▶ [What this task involves]:
Each entry below must be repeated word for word.

++++ Entries shown

Lemma bit_index i : i ∈ bit_indices <-> 0 <= i < 32.
Proof. unfold bit_indices. rewrite elem_of_seqZ. lia. Qed.

(** Two words are equal when their 32 bits are. *)
Lemma u32_ext x y : is_u32 x -> is_u32 y ->
  (forall i, 0 <= i < 32 -> Z.testbit x i = Z.testbit y i) -> x = y.
Proof.
  intros Hx Hy H. apply Z.bits_inj'. intros i Hi. destruct (decide (i < 32)); [apply H; lia|].
  by rewrite !u32_bits by (done || lia).
Qed.

Lemma flag_bits i j : 0 <= i -> 0 <= j -> Z.testbit (bits (flag i)) j = bool_decide (i = j).
Proof.
  intros Hi Hj. simpl. rewrite Z.shiftl_1_l, Z.pow2_bits_eqb by lia.
  case_bool_decide; [by apply Z.eqb_eq|by apply Z.eqb_neq].
Qed.

Lemma has_flag s i : 0 <= i -> has s (flag i) = Z.testbit (bits s) i.
Proof.
  intros Hi. unfold has. apply eq_bool_prop_intro. rewrite bool_decide_spec. split.
  - intros H%(f_equal (fun z => Z.testbit z i)). rewrite Z.land_spec, flag_bits in H by done.
    rewrite bool_decide_eq_true_2, andb_true_r in H by done. by rewrite H.
  - intros H%Is_true_true. apply Z.bits_inj'. intros j Hj. rewrite Z.land_spec, flag_bits by done.
    case_bool_decide; [subst; by rewrite H|apply andb_false_r].
Qed.

Lemma set_bits s v i : Z.testbit (bits (set s v)) i = Z.testbit (bits s) i || Z.testbit (bits v) i.
Proof. apply Z.lor_spec. Qed.

Lemma unset_bits s v i : 0 <= i < 32 ->
  Z.testbit (bits (unset s v)) i = Z.testbit (bits s) i && negb (Z.testbit (bits v) i).
Proof.
  intros Hi. simpl. unfold u32_not. rewrite Z.land_spec, Z.lxor_spec, u32_max_bits by lia.
  rewrite bool_decide_eq_true_2 by lia. by rewrite xorb_true_r.
Qed.

Lemma pow2_u32 n z : 0 <= n <= 32 -> 0 <= z < 2 ^ n -> is_u32 z.
Proof.
  intros Hn Hz. assert (2 ^ n <= 2 ^ 32) by (apply Z.pow_le_mono_r; lia).
  unfold is_u32, u32_max. lia.
Qed.

(** A non-negative number without bits from [n] on is below [2 ^ n]. *)
Lemma bits_below z n : 0 <= n -> 0 <= z ->
  (forall i, n <= i -> Z.testbit z i = false) -> z < 2 ^ n.
Proof.
  intros Hn Hz H. destruct (decide (z = 0)) as [->|]; [lia|].
  apply Z.log2_lt_pow2; [lia|]. destruct (decide (Z.log2 z < n)); [done|exfalso].
  pose proof (Z.bit_log2 z ltac:(lia)) as E. rewrite H in E by lia. done.
Qed.

Lemma set_wf s v : status_wf s -> status_wf v -> status_wf (set s v).
Proof.
  intros Hs Hv. apply (pow2_u32 32); [lia|]. pose proof Hs as [? _]. pose proof Hv as [? _]. split.
  - by apply Z.lor_nonneg.
  - apply bits_below; [lia|by apply Z.lor_nonneg|]. intros i Hi.
    by rewrite set_bits, !u32_bits by done.
Qed.

Lemma unset_wf s v : status_wf s -> status_wf (unset s v).
Proof.
  intros Hs. apply (pow2_u32 32); [lia|]. pose proof Hs as [? _].
  assert (0 <= bits (unset s v)) by (apply Z.land_nonneg; by left). split; [done|].
  apply bits_below; [lia|done|]. intros i Hi. unfold unset. simpl.
  by rewrite Z.land_spec, u32_bits by done.
Qed.

(** ** Lemmas: the iterator *)

Lemma filter_ext_in (P Q : Z -> Prop) {HP : forall i, Decision (P i)} {HQ : forall i, Decision (Q i)} (l : list Z) :
  (forall i, i ∈ l -> P i <-> Q i) -> filter P l = filter Q l.
Proof.
  induction l as [|i l IH]; intros Hpq; [done|]. rewrite !filter_cons.
  rewrite (IH ltac:(intros j Hj; apply Hpq; by right)).
  repeat case_decide; [done| | |done]; exfalso; pose proof (Hpq i ltac:(left)); tauto.
Qed.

++++++++

▶ [Solved exercise]:
Lemma bit_index i : i ∈ bit_indices <-> 0 <= i < 32.
Proof. unfold bit_indices. rewrite elem_of_seqZ. lia. Qed.

(** Two words are equal when their 32 bits are. *)
Lemma u32_ext x y : is_u32 x -> is_u32 y ->
  (forall i, 0 <= i < 32 -> Z.testbit x i = Z.testbit y i) -> x = y.
Proof.
  intros Hx Hy H. apply Z.bits_inj'. intros i Hi. destruct (decide (i < 32)); [apply H; lia|].
  by rewrite !u32_bits by (done || lia).
Qed.

Lemma flag_bits i j : 0 <= i -> 0 <= j -> Z.testbit (bits (flag i)) j = bool_decide (i = j).
Proof.
  intros Hi Hj. simpl. rewrite Z.shiftl_1_l, Z.pow2_bits_eqb by lia.
  case_bool_decide; [by apply Z.eqb_eq|by apply Z.eqb_neq].
Qed.

Lemma has_flag s i : 0 <= i -> has s (flag i) = Z.testbit (bits s) i.
Proof.
  intros Hi. unfold has. apply eq_bool_prop_intro. rewrite bool_decide_spec. split.
  - intros H%(f_equal (fun z => Z.testbit z i)). rewrite Z.land_spec, flag_bits in H by done.
    rewrite bool_decide_eq_true_2, andb_true_r in H by done. by rewrite H.
  - intros H%Is_true_true. apply Z.bits_inj'. intros j Hj. rewrite Z.land_spec, flag_bits by done.
    case_bool_decide; [subst; by rewrite H|apply andb_false_r].
Qed.

Lemma set_bits s v i : Z.testbit (bits (set s v)) i = Z.testbit (bits s) i || Z.testbit (bits v) i.
Proof. apply Z.lor_spec. Qed.

Lemma unset_bits s v i : 0 <= i < 32 ->
  Z.testbit (bits (unset s v)) i = Z.testbit (bits s) i && negb (Z.testbit (bits v) i).
Proof.
  intros Hi. simpl. unfold u32_not. rewrite Z.land_spec, Z.lxor_spec, u32_max_bits by lia.
  rewrite bool_decide_eq_true_2 by lia. by rewrite xorb_true_r.
Qed.

Lemma pow2_u32 n z : 0 <= n <= 32 -> 0 <= z < 2 ^ n -> is_u32 z.
Proof.
  intros Hn Hz. assert (2 ^ n <= 2 ^ 32) by (apply Z.pow_le_mono_r; lia).
  unfold is_u32, u32_max. lia.
Qed.

(** A non-negative number without bits from [n] on is below [2 ^ n]. *)
Lemma bits_below z n : 0 <= n -> 0 <= z ->
  (forall i, n <= i -> Z.testbit z i = false) -> z < 2 ^ n.
Proof.
  intros Hn Hz H. destruct (decide (z = 0)) as [->|]; [lia|].
  apply Z.log2_lt_pow2; [lia|]. destruct (decide (Z.log2 z < n)); [done|exfalso].
  pose proof (Z.bit_log2 z ltac:(lia)) as E. rewrite H in E by lia. done.
Qed.

Lemma set_wf s v : status_wf s -> status_wf v -> status_wf (set s v).
Proof.
  intros Hs Hv. apply (pow2_u32 32); [lia|]. pose proof Hs as [? _]. pose proof Hv as [? _]. split.
  - by apply Z.lor_nonneg.
  - apply bits_below; [lia|by apply Z.lor_nonneg|]. intros i Hi.
    by rewrite set_bits, !u32_bits by done.
Qed.

Lemma unset_wf s v : status_wf s -> status_wf (unset s v).
Proof.
  intros Hs. apply (pow2_u32 32); [lia|]. pose proof Hs as [? _].
  assert (0 <= bits (unset s v)) by (apply Z.land_nonneg; by left). split; [done|].
  apply bits_below; [lia|done|]. intros i Hi. unfold unset. simpl.
  by rewrite Z.land_spec, u32_bits by done.
Qed.

(** ** Lemmas: the iterator *)

Lemma filter_ext_in (P Q : Z -> Prop) {HP : forall i, Decision (P i)} {HQ : forall i, Decision (Q i)} (l : list Z) :
  (forall i, i ∈ l -> P i <-> Q i) -> filter P l = filter Q l.
Proof.
  induction l as [|i l IH]; intros Hpq; [done|]. rewrite !filter_cons.
  rewrite (IH ltac:(intros j Hj; apply Hpq; by right)).
  repeat case_decide; [done| | |done]; exfalso; pose proof (Hpq i ltac:(left)); tauto.
Qed.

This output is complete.